When a strategy performs better than adversarial baseline 50% of the time, we know that the strategy is good.

Level 4: Hand-Weighted Smart Features

myLongestPath and yourLongestPath are just two ways of evaluating a game state. There are countless other factors that signal how good a player is doing. For example, how many permanent pieces do you each have? More or less than your opponent? How many columns do you control? Is your path easily flipped? Easily blocked? Do you use diagonal, forked, or straight formations? Etc.

These are called domain-specific features or smart features. Michael, Nikhil, and I brainstormed 440 possible features. We narrowed down to our favorite features. Our best PAI uses only 52, for reasons I’ll explain later.

We devised ways to measure the following for each player:

Path length
Path permanence
Number of columns
Number of permanent pieces
Number of regular pieces with x empty neighbors
Number of pieces you can flip at once

Our breakthrough was establishing lookahead features. By storing the left and right frontiers of paths, we were able to efficiently estimate:

Future path length
If a path is blocked
If someone is one ply away from winning

We created various other features, including squared, interaction, and indicator features. We handpicked weights: the positive or negative value of each feature. We assigned higher magnitude weights to features that we thought were more important. For example, we tried giving myLongestPath a weight of 10, yourLongestPath a weight of -6, and myNumPerm—my number of permanent pieces—a weight of 3.

We created an evaluation function by normalizing the feature values (i.e. squishing them all into the same range), multiplying by their weights, and adding the results. We also created a utility function of +/- one million, added to a player’s evaluation function in the case of winning/losing.

PAI with hand-weighted smart features was a good player. As the inventor of Pathwayz, having played thousands of games, probably more than anyone else, I was well-suited to weight features. However, I weighted them mostly by instinct. Among our 52 favorite features, I didn’t know how their importance truly compared. That’s where temporal difference learning helped.

Level 5: TDL-Weighted Smart Features

PAI learned feature weights via temporal difference learning (TDL). For each ply, PAI used its current weights to evaluate the board — storing this value V1. Then PAI moved, the opponent moved, and PAI again used its weights to evaluate the board — storing this new value V2. In TDL, the reward prediction error (R) is V2 minus V1. In other words, your error is how wrong your original evaluation function was compared to the new board state. The learning rate alpha (α) is the rate at which you learn. An alpha of 1.0 would mean you ignore old values altogether and just consider the newest data. An alpha of 0.5 would mean you average the old values and newest data. Most alphas are significantly smaller (we experimented with 0.00001 to 0.01) so that you learn gradually, building up stronger evidence over time.

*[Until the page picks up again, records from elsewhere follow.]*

(** * pywincert: a model of the certificate helpers and their properties

    The Python module drives external Windows tools (makecert, certutil,
    cert2spc, pvk2pfx, signtool) and answers makecert's password popups
    through WScript.Shell.  Everything the module does is an effect on the
    outside world, so the model is a state-and-exception monad over a
    [world] (the log of effects performed so far and the file system),
    run against an [environment] that answers every query the code makes:
    the registry, the window manager, the exit status of each process, the
    clock.  Answers may depend on the whole history of effects.

    Child processes may exit with any status or fail to start, and the
    process launched through the shell may write files while the responder
    polls, sleeps and types, and may hold files open so that they cannot
    be removed.  The calls the module makes into Python's own libraries
    without handling their failure (the COM dispatch and launch,
    [tempfile.mkdtemp]) are taken to do their work. *)

From Stdlib Require Import ZArith List String Ascii Bool Lia.
From stdpp Require Import gmap strings list.
Import ListNotations.

Local Open Scope Z_scope.
Local Open Scope string_scope.
Local Open Scope list_scope.

(** ** Python values used by the module *)

(** The exceptions the module raises or lets through. *)
Inductive exn : Type :=
  | RuntimeError (msg : string)
  | AssertionError (msg : string)
  | CalledProcessError (returncode : Z) (cmd : list string) (output : string)
  | OSError
  | OverflowError
  | ValueError.

Inductive outcome (A : Type) : Type :=
  | Ret (a : A)
  | Raise (e : exn).
Arguments Ret {A} a.
Arguments Raise {A} e.

(** What a finished child process hands back; [SpawnFailed] is the
    [OSError] of [subprocess] when the program cannot be started. *)
Inductive proc_result : Type :=
  | Exited (returncode : Z) (stdout stderr : string)
  | SpawnFailed.

Inductive loglevel : Type := DEBUG | INFO | ERROR.

(** Effects, in the order the interpreter performs them.  Durations of
    [time.sleep] are in milliseconds (0.5 s = 500, 0.2 s = 200). *)
Inductive event : Type :=
  | ShellRun (cmd : string) (style : Z) (wait : bool)
  | AppActivate (title : string) (found : bool)
  | Sleep (ms : Z)
  | SendKeys (keys : string)
  | Exec (argv : list string) (res : proc_result)
  | Mkdtemp (dir : string)
  | Rmtree (dir : string)
  | Log (lvl : loglevel) (msg : string).

Inductive node : Type := File | Dir.

(** A calendar date and a time stamp: the proleptic Gregorian ordinal of
    the day (1 is 0001-01-01, as [date.toordinal]) and the second of the
    day. *)
Record datetime : Type := mkDatetime { dt_ordinal : Z; dt_second : Z }.

Record world : Type := mkWorld {
  w_trace : list event;
  w_fs : gmap string node
}.

(** The outside world.  [env_step] is what the processes started so far
    have done to the file system by the time an external call returns;
    [env_locked] tells which paths cannot be removed at a given moment (a
    file a running process holds open, a directory in use). *)
Record environment : Type := mkEnv {
  env_sdk : option string;
  env_activate : list event -> string -> bool;
  env_exec : list event -> list string -> proc_result;
  env_step : list event -> gmap string node -> gmap string node;
  env_locked : list event -> string -> bool;
  env_tmpdir : list event -> string;
  env_now : datetime
}.

Definition fs_isfile (fs : gmap string node) (p : string) : bool :=
  match fs !! p with Some File => true | _ => false end.

(** ** The monad *)

Definition M (A : Type) : Type := world -> outcome A * world.

Definition ret {A} (a : A) : M A := fun w => (Ret a, w).
Definition raise {A} (e : exn) : M A := fun w => (Raise e, w).
Definition bind {A B} (m : M A) (k : A -> M B) : M B :=
  fun w => match m w with
           | (Ret a, w') => k a w'
           | (Raise e, w') => (Raise e, w')
           end.

(** [try: body finally: cleanup] *)
Definition try_finally {A} (body : M A) (cleanup : M unit) : M A :=
  fun w => match body w with
           | (r, w') => match cleanup w' with
                        | (Ret _, w'') => (r, w'')
                        | (Raise e, w'') => (Raise e, w'')
                        end
           end.

(** [try: body except CalledProcessError as exc: handler exc.output] *)
Definition except_called_process_error {A} (body : M A)
    (handler : string -> M A) : M A :=
  fun w => match body w with
           | (Raise (CalledProcessError _ _ output), w') => handler output w'
           | other => other
           end.

Declare Scope py_scope.
Delimit Scope py_scope with py.
Notation "x <- m ;; k" := (bind m (fun x => k))
  (at level 100, m at next level, right associativity) : py_scope.
Notation "m ;; k" := (bind m (fun _ => k))
  (at level 100, right associativity) : py_scope.
Local Open Scope py_scope.

(** A local effect: only logged. *)
Definition emit (e : event) : M unit :=
  fun w => (Ret tt, mkWorld (w_trace w ++ [e]) (w_fs w)).

Definition dquote : string := String (ascii_of_nat 34) EmptyString.
Definition backslash : ascii := ascii_of_nat 92.
Definition newline : ascii := ascii_of_nat 10.

(** ** Pure helpers *)

(** [re.sub(r'\\\\', r'\\', pth)]: every pair of backslashes, taken from
    the left without overlap, becomes one backslash. *)
Fixpoint collapse_backslashes (s : string) : string :=
  match s with
  | EmptyString => EmptyString
  | String a t =>
      match t with
      | String b rest =>
          if Ascii.eqb a backslash && Ascii.eqb b backslash
          then String backslash (collapse_backslashes rest)
          else String a (collapse_backslashes t)
      | EmptyString => String a EmptyString
      end
  end.

Fixpoint last_char (s : string) : option ascii :=
  match s with
  | EmptyString => None
  | String a EmptyString => Some a
  | String _ t => last_char t
  end.

(** *** [ntpath], the [os.path] of Windows *)

Definition slash : ascii := ascii_of_nat 47.
Definition colon : ascii := ascii_of_nat 58.

(** [c in '\\/'] *)
Definition is_sep (a : ascii) : bool :=
  Ascii.eqb a backslash || Ascii.eqb a slash.

Definition is_empty (s : string) : bool :=
  match s with EmptyString => true | _ => false end.

(** [s and s[0] in '\\/'] and [s and s[-1] in '\\/'] *)
Definition starts_with_sep (s : string) : bool :=
  match s with String c _ => is_sep c | EmptyString => false end.
Definition ends_with_sep (s : string) : bool :=
  match last_char s with Some c => is_sep c | None => false end.

(** [p.replace(altsep, sep)] *)
Fixpoint norm_seps (p : string) : string :=
  match p with
  | EmptyString => EmptyString
  | String c r =>
      String (if Ascii.eqb c slash then backslash else c) (norm_seps r)
  end.

(** [s.find(sep, start)], with [None] for -1. *)
Fixpoint find_sep (s : string) (start : nat) : option nat :=
  match s with
  | EmptyString => None
  | String c r =>
      match start with
      | O => if Ascii.eqb c backslash then Some O
             else option_map S (find_sep r O)
      | S n => option_map S (find_sep r n)
      end
  end.

(** [s.lower()] of a byte string. *)
Definition lower_char (c : ascii) : ascii :=
  let n := nat_of_ascii c in
  if (65 <=? n)%nat && (n <=? 90)%nat then ascii_of_nat (n + 32) else c.
Fixpoint lower (s : string) : string :=
  match s with
  | EmptyString => EmptyString
  | String c r => String (lower_char c) (lower r)
  end.

(** [ntpath.splitdrive(p)]: a drive letter with its colon, or the machine
    and share of a UNC path, and the rest. *)
Definition splitdrive (p : string) : string * string :=
  if (1 <? String.length p)%nat then
    let normp := norm_seps p in
    if String.eqb (substring 0 2 normp)
                  (String backslash (String backslash EmptyString)) &&
       negb (String.eqb (substring 2 1 normp) (String backslash EmptyString))
    then
      match find_sep normp 2 with
      | None => (EmptyString, p)
      | Some index =>
          match find_sep normp (S index) with
          | Some index2 =>
              if (index2 =? S index)%nat then (EmptyString, p)
              else (substring 0 index2 p,
                    substring index2 (String.length p - index2) p)
          | None => (p, EmptyString)
          end
      end
    else if String.eqb (substring 1 1 normp) (String colon EmptyString)
    then (substring 0 2 p, substring 2 (String.length p - 2) p)
    else (EmptyString, p)
  else (EmptyString, p).

(** "Second path is relative to the first". *)
Definition join_relative (result_path p_path : string) : string :=
  (if negb (is_empty result_path) && negb (ends_with_sep result_path)
   then result_path +:+ String backslash EmptyString
   else result_path) +:+ p_path.

(** One turn of the loop of [ntpath.join] over the further components. *)
Definition join_step (st : string * string) (p : string) : string * string :=
  let (result_drive, result_path) := st in
  let (p_drive, p_path) := splitdrive p in
  if starts_with_sep p_path then
    (if negb (is_empty p_drive) || is_empty result_drive
     then p_drive else result_drive, p_path)
  else if negb (is_empty p_drive) && negb (String.eqb p_drive result_drive)
  then
    if negb (String.eqb (lower p_drive) (lower result_drive))
    then (p_drive, p_path)
    else (p_drive, join_relative result_path p_path)
  else (result_drive, join_relative result_path p_path).

(** [os.path.join(path, *paths)], as in [ntpath] of Python 2.7. *)
Definition os_path_join (path : string) (paths : list string) : string :=
  let (result_drive, result_path) :=
    fold_left join_step paths (splitdrive path) in
  if negb (is_empty result_path) && negb (starts_with_sep result_path) &&
     negb (is_empty result_drive) &&
     negb (match last_char result_drive with
           | Some c => Ascii.eqb c colon
           | None => false
           end)
  then result_drive +:+ String backslash result_path
  else result_drive +:+ result_path.

(** [s.split("\n")] *)
Fixpoint split_lines (s : string) : list string :=
  match s with
  | EmptyString => [EmptyString]
  | String c rest =>
      if Ascii.eqb c newline then EmptyString :: split_lines rest
      else match split_lines rest with
           | hd :: tl => String c hd :: tl
           | [] => [String c EmptyString]
           end
  end.

(** The character class [[a-f\d]] of a byte-string pattern. *)
Definition in_hex_class (c : ascii) : bool :=
  let n := nat_of_ascii c in
  ((97 <=? n)%nat && (n <=? 102)%nat) || ((48 <=? n)%nat && (n <=? 57)%nat).

Fixpoint strip_prefix (p s : string) : option string :=
  match p with
  | EmptyString => Some s
  | String a p' =>
      match s with
      | String b s' => if Ascii.eqb a b then strip_prefix p' s' else None
      | EmptyString => None
      end
  end.

(** The longest run of class characters at the front, and what follows. *)
Fixpoint span_hex (s : string) : string * string :=
  match s with
  | String c rest =>
      if in_hex_class c
      then let (g, r) := span_hex rest in (String c g, r)
      else (EmptyString, s)
  | EmptyString => (EmptyString, EmptyString)
  end.

(** [$] without [re.MULTILINE]: the end of the string, or the position
    before a newline that ends the string. *)
Definition at_dollar (rest : string) : bool :=
  match rest with
  | EmptyString => true
  | String c EmptyString => Ascii.eqb c newline
  | _ => false
  end.

Definition serial_prefix : string := "Serial Number: ".

(** [re.match(r'^Serial Number: ([a-f\d]+)$', line)], giving [group(1)].
    The class has no newline in it, so the greedy run is the only
    candidate for the group. *)
Definition match_serial (line : string) : option string :=
  match strip_prefix serial_prefix line with
  | None => None
  | Some t =>
      let (g, rest) := span_hex t in
      match g with
      | EmptyString => None
      | _ => if at_dollar rest then Some g else None
      end
  end.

Every two plies, PAI calculated the reward prediction error (R). Given the learning rate (α), PAI updated its vector of feature weights, adding R * α. If PAI is doing better than expected after two plies, the board’s previous features get weighted more positively. If PAI is doing worse than expected after two plies, the features get weighted more negatively. We provided a large positive/negative end-game reward for winning/losing. PAI played against versions of itself in 10,000 games to learn weights for its domain-specific features.

The key elements of TDL are exploitation and exploration. We wanted PAI to exploit what it had learned, making better and better moves. However, we also wanted PAI to keep exploring, instead of getting too focused on one scenario. If PAI always played the “best” current move, it could get stuck in a local minimum, overlooking a better path. Therefore, we used exploration probabilities. PAI explored among its top ten moves based on a random epsilon (highest scored move if ε < ½, second highest if ε < ¾, third highest if ε < ⅞, etc.).

We also wanted to regularize weights, so we created an automated training pipeline. If PAI wins too many games while training, it becomes overconfident, increasing all of its feature weights (including ones that should be negative). After winning at least 60% of games, PAI’s opponent adopts PAI’s current weights, which ensures that PAI is always challenged at an appropriate skill level.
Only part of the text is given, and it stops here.